Species of flowering plant

Xanthosia singuliflora is a species of flowering plant the family Apiaceae and is endemic to the south-west of Western Australia. It is a tufted perennial herb with oblong to wedge-shaped leaves and sessile greenish-yellow flowers with 3 or 4 narrow bracts at the base.

==Description==
Xanthosia singuliflora is a tufted perennial herb that typically grows to a height of mostly 5–20 cm and has many slender, diffuse stems less than 30 cm long. Its leaves are oblong to wedge-shaped, mostly less than 12 mm long sometimes trifoliate on the ends, on a long petiole. The flowers are sessile or on a very short peduncle, surrounded by 3 or 4 narrow bracts at the base of a very short pedicel, with 2 broader bracts close under the flower. The sepals are pointed and the petals are greenish-yellow.

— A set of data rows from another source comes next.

(* ===== verification/LifecycleTheorems.v ===== *)
(** * What the server's life cycle guarantees, and where it fails

    Theorems about every run of [Lifecycle.server_step] from the start. *)

From S2P Require Import Prelude Lifecycle LifecycleInvariant.

Lemma steps_app dev s0 ls s ls' s' :
  steps dev s0 ls s → steps dev s ls' s' → steps dev s0 (ls ++ ls') s'.
Proof.
  intros H1 H2. induction H2 as [|ls' s1 l s2 _ IH Hl]; [by rewrite app_nil_r|].
  rewrite app_assoc. by eapply steps_snoc.
Qed.

Lemma steps_one dev s l s' : server_step dev l s = Some (Done s') → steps dev s [l] s'.
Proof. intros Hl. apply (steps_snoc dev s [] s l s'); [constructor|done]. Qed.

Lemma run_inv_steps dev s ls s' : server_inv dev s → steps dev s ls s' → server_inv dev s'.
Proof. intros Hinv. induction 1; [done|by eapply server_step_inv]. Qed.

(** The step function, when the main thread has not returned. *)
Lemma server_step_live dev l s :
  (∀ st, main s ≠ Returned st) →
  server_step dev l s
  = match l with
    | Call answer => main_call dev answer s
    | No_memory => malloc_fails s
    | Run ev => if bool_decide (main s = Looping) then Some (Done (main_run dev ev s)) else None
    | Signal => Some (server_stop s)
    | Timer => if bool_decide (timer s = Some (Some true)) then Some (timer_callback s) else None
    | Cleanup => cleanup_step s
    | Clock localtime_ok fwrite_ok => clock_step dev localtime_ok fwrite_ok s
    | Client_step i uses last_step =>
        c ← clients s !! i; client_thread i c uses last_step s
    end.
Proof.
  intros Hr. unfold server_step. destruct (main s) as [| | |st] eqn:E; try done. by destruct (Hr st).
Qed.
(* ===== verification/System.v ===== *)
(** * The complete server (server/server_impl.c, server.c)

    [Lifecycle] and [ServerSessions] together: the threads of the life cycle
    take the steps of their conversations and of the clock's lines, on the one
    stream that [data->output_file] points to.  The stream is there from [fopen]
    to [fclose], whoever is using it. *)

From S2P Require Import Prelude Kernel Stdio OutputFile ServerProtocol Timestamp Interleaving Serializability ServerSessions Lifecycle.

(** The stream, as long as it is open: a call on NULL or on a closed stream is
    undefined. *)
#[export] Instance open_stream {D} : OnStream (option (FILE D)) D := λ A m s,
  match s with
  | Some f => '(a, f) ← m f; Done (a, Some f)
  | None => Undef
  end.

(** ** The network *)

(** How far a client's streams have got on the network: bytes of its input still
    [coming], whether the end of the input has been seen, and how many bytes of
    output the client and what is on the way to it take so far ([None]: all). *)
Record traffic := Traffic {
  coming : nat;
  closed : bool;
  window : option nat;
}.

#[export] Instance traffic_eq_dec : EqDecision traffic.
Proof. solve_decision. Defined.

Definition all_through : traffic := Traffic 0 true None.

(** The bytes that [fgets] can have without waiting. *)
Definition arrived (t : traffic) (i : instream) : list ascii :=
  take (length (unread i) - coming t) (unread i).

(** [fgets] waits for a newline, a full buffer, or the end of the input. *)
Definition input_ready (t : traffic) (i : instream) : bool :=
  enough (Z.to_nat (BUFFER_SIZE - 1)) (arrived t i) || (bool_decide (coming t = 0)%nat && closed t).

(** [fwrite] waits until all bytes are taken, or the connection is broken. *)
Definition output_ready (t : traffic) (l : list ascii) (o : outstream) : bool :=
  match window t with
  | None => true
  | Some w => bool_decide (length (sent o) + length l ≤ w)%nat
  end.

(** The network only goes on. *)
Definition goes_on (t t' : traffic) : bool :=
  bool_decide (coming t' ≤ coming t)%nat && implb (closed t) (closed t') &&
  match window t, window t' with
  | _, None => true
  | Some w, Some w' => bool_decide (w ≤ w')%nat
  | None, Some _ => false
  end.

(** What a conversation runs on: the server's stream, the client's traffic, and
    whether its input and its output are there (they are not NULL). *)
Record line_state (D : Type) := LineState {
  open_file : option (FILE D);
  net : traffic;
  there : bool * bool;
}.
Arguments LineState {D} open_file net there.
Arguments open_file {D} l.
Arguments net {D} l.
Arguments there {D} l.

#[export] Instance line_stream {D} : OnStream (line_state D) D := λ A m s,
  '(a, f) ← on_stream m (open_file s); Done (a, LineState f (net s) (there s)).

(** A call on a stream that may be NULL and may have to wait. *)
Definition socket_call (is_there ready : bool) : option (outcome unit) :=
  if negb is_there then Some Undef else if ready then Some (Done tt) else None.

#[export] Instance line_socket {D} : OnSocket (line_state D) := {
  receivable i s := socket_call (there s).1 (input_ready (net s) i);
  sendable l o s := socket_call (there s).2 (output_ready (net s) l o);
}.

(** ** The state *)

(** A client's streams as they will have been in the end, what the network has
    of them, and the rest of its [server_protocol]. *)
Record conversation (D : Type) := Conversation {
  given : sockets;
  carried : traffic;
  talk : prog (line_state D) (ret_t * sockets);
}.
Arguments Conversation {D} given carried talk.
Arguments given {D} c.
Arguments carried {D} c.
Arguments talk {D} c.

(** The [i]th conversation is that of the [i]th client; [now] is the local time
    of the clock's line. *)
Record system (D : Type) := System {
  life : server;
  file : option (FILE D);
  talks : list (conversation D);
  now : tm;
}.
Arguments System {D} life file talks now.
Arguments life {D} s.
Arguments file {D} s.
Arguments talks {D} s.
Arguments now {D} s.

(** What happens next: a call of the main thread in [server_init] or
    [server_exit], a [malloc] of it that gives NULL, a round of its loop (with the
    streams of the client, if it accepts one), a signal, the timer, a step of the cleanup, of the clock
    ([localtime] answers) and of a client thread, and the network's. *)
Inductive system_label :=
| Main_call (answer : bool)
| Main_no_memory
| Main_round (ev : event) (io : sockets)
| Stop_signal
| Timer_signal
| Cleanup_step
| Clock_step (localtime : option tm)
| Client_moves (i : nat)
| Network (i : nat) (t : traffic).

Section System.
Context {D : Type} `{Descriptor D}.

(** [found]: what is under [output_filename] when the server opens it. *)
Context (dev : bool) (found : D).

(** The stream goes with [data->output_file], from [fopen] (in [server_init], or
    for the device at the first client in [server_run]) to [fclose] (in
    [server_exit]). *)
Definition file_after (s s' : server) (f : option (FILE D)) : option (FILE D) :=
  match Lifecycle.output_file s, Lifecycle.output_file s' with
  | None, Some true => Some (fopen found)
  | Some true, Some false => None
  | _, _ => f
  end.

(** A step of the life cycle, with what else changes. *)
Definition life_step (l : label) (x : system D) (k : server → system D)
    : option (outcome (system D)) :=
  o ← server_step dev l (life x); Some (s ← o; Done (k s)).

Definition with_life (x : system D) (s : server) : system D :=
  System s (file_after (life x) s (file x)) (talks x) (now x).

(** Of a client that has just been accepted nothing has come, and it has taken
    nothing. *)
Definition nothing_through (io : sockets) : traffic :=
  Traffic (length (unread io.1)) false (Some 0%nat).

(** The accepted client starts with its whole conversation before it. *)
Definition serve (x : system D) (io : sockets) (s : server) : system D :=
  System s (file_after (life x) s (file x))
    (if bool_decide (length (clients (life x)) < length (clients s))%nat
     then talks x ++ [Conversation io (nothing_through io) (protocol_steps io)] else talks x)
    (now x).

(** A step that is a call on the stream, or one of the conversation. *)
Definition stream_step {S A} (o : option (outcome (A * S)))
    (k : A → S → option (outcome (system D))) : option (outcome (system D)) :=
  match o with
  | Some (Done (a, f)) => k a f
  | Some Undef => Some Undef
  | Some NoFuel => Some NoFuel
  | None => None
  end.

Definition result {S A} (p : prog S A) : option A :=
  match p with Ret a => Some a | _ => None end.

(** Which of its own streams a client has. *)
Definition streams_of (c : client) (s : server) : bool * bool :=
  (usable c Its_input s, usable c Its_output s).

(** Under the mutex a client goes on with its conversation; its last step is to
    leave it.  Which streams a step of the conversation calls on, and whether they
    can be called on, is for [step] to say. *)
Definition client_moves (i : nat) (x : system D) : option (outcome (system D)) :=
  c ← clients (life x) !! i;
  v ← talks x !! i;
  match point c with
  | Talking =>
      match result (talk v) with
      | Some _ => life_step (Client_step i None true) x (with_life x)
      | None =>
          let on := LineState (file x) (carried v) (streams_of c (life x)) in
          stream_step (step (talk v) on) (λ p' l,
            life_step (Client_step i None false) x (λ s,
              System s (open_file l) (<[i := Conversation (given v) (net l) p']> (talks x)) (now x)))
      end
  | _ => life_step (Client_step i None false) x (with_life x)
  end.

(** The clock's line is the time it took when it was woken. *)
Definition clock_moves (localtime : option tm) (x : system D) : option (outcome (system D)) :=
  let buffer := cstring (timestamp (now x)) in
  match clock_thread (life x) with
  | At Waiting =>
      life_step (Clock (bool_decide (is_Some localtime)) true) x (λ s,
        System s (file x) (talks x)
          (if bool_decide (clock_thread s = At At_mutex) then default (now x) localtime else now x))
  | At Writing =>
      stream_step (Some (on_stream (fwrite buffer) (file x))) (λ write_ret f,
        life_step (Clock true (bool_decide (strlen buffer = write_ret))) x (λ s,
          System s f (talks x) (now x)))
  | At Flushing =>
      stream_step (Some (on_stream fflush (file x))) (λ _ f,
        life_step (Clock true true) x (λ s, System s f (talks x) (now x)))
  | _ => life_step (Clock true true) x (with_life x)
  end.

(** Bytes arrive from a client or are taken by it. *)
Definition network (i : nat) (t : traffic) (x : system D) : option (outcome (system D)) :=
  v ← talks x !! i;
  if goes_on (carried v) t then
    Some (Done (System (life x) (file x) (<[i := Conversation (given v) t (talk v)]> (talks x)) (now x)))
  else None.

Definition system_step (l : system_label) (x : system D) : option (outcome (system D)) :=
  match main (life x) with
  | Returned _ => None
  | _ =>
      match l with
      | Main_call answer => life_step (Call answer) x (with_life x)
      | Main_no_memory => life_step No_memory x (with_life x)
      | Main_round ev io => life_step (Run ev) x (serve x io)
      | Stop_signal => life_step Signal x (with_life x)
      | Timer_signal => life_step Timer x (with_life x)
      | Cleanup_step => life_step Cleanup x (with_life x)
      | Clock_step localtime => clock_moves localtime x
      | Client_moves i => client_moves i x
      | Network i t => network i t x
      end
  end.

(** The start of [main]; [t0]: the local time before there is any. *)
Definition system_start (t0 : tm) : system D := System server_zero_data None [] t0.

(** A run of the server: the steps taken, in order. *)
Inductive system_run (x0 : system D) : list system_label → system D → Prop :=
| run_nil : system_run x0 [] x0
| run_snoc ls x l x' :
    system_run x0 ls x → system_step l x = Some (Done x') → system_run x0 (ls ++ [l]) x'.

(** The turns at the output file that a step may bring. *)
Definition offers (l : system_label) : list turn :=
  match l with
  | Main_round (Connection _) io => [Talk io.1 io.2]
  | Clock_step (Some time) => if dev then [] else [Tick time]
  | _ => []
  end.

Definition offered (ls : list system_label) : list turn := ls ≫= offers.
End System.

Flowering occurs from September to November and the fruit is prominently ribbed.

==Taxonomy and naming==
Xanthosia singuliflora was first formally described in 1864 by Ferdinand von Mueller in his Fragmenta Phytographiae Australiae from specimens collected at Cape Pasley. The specific epithet (singuliflora) means "single-flowered".

==Distribution and habitat==
Xanthosia leiophylla grows on granite outcrops, undulating plains and winter-wet areas in the Avon Wheatbelt, Esperance Plains, Jarrah Forest and Warren bioregions of south-western Western Australia.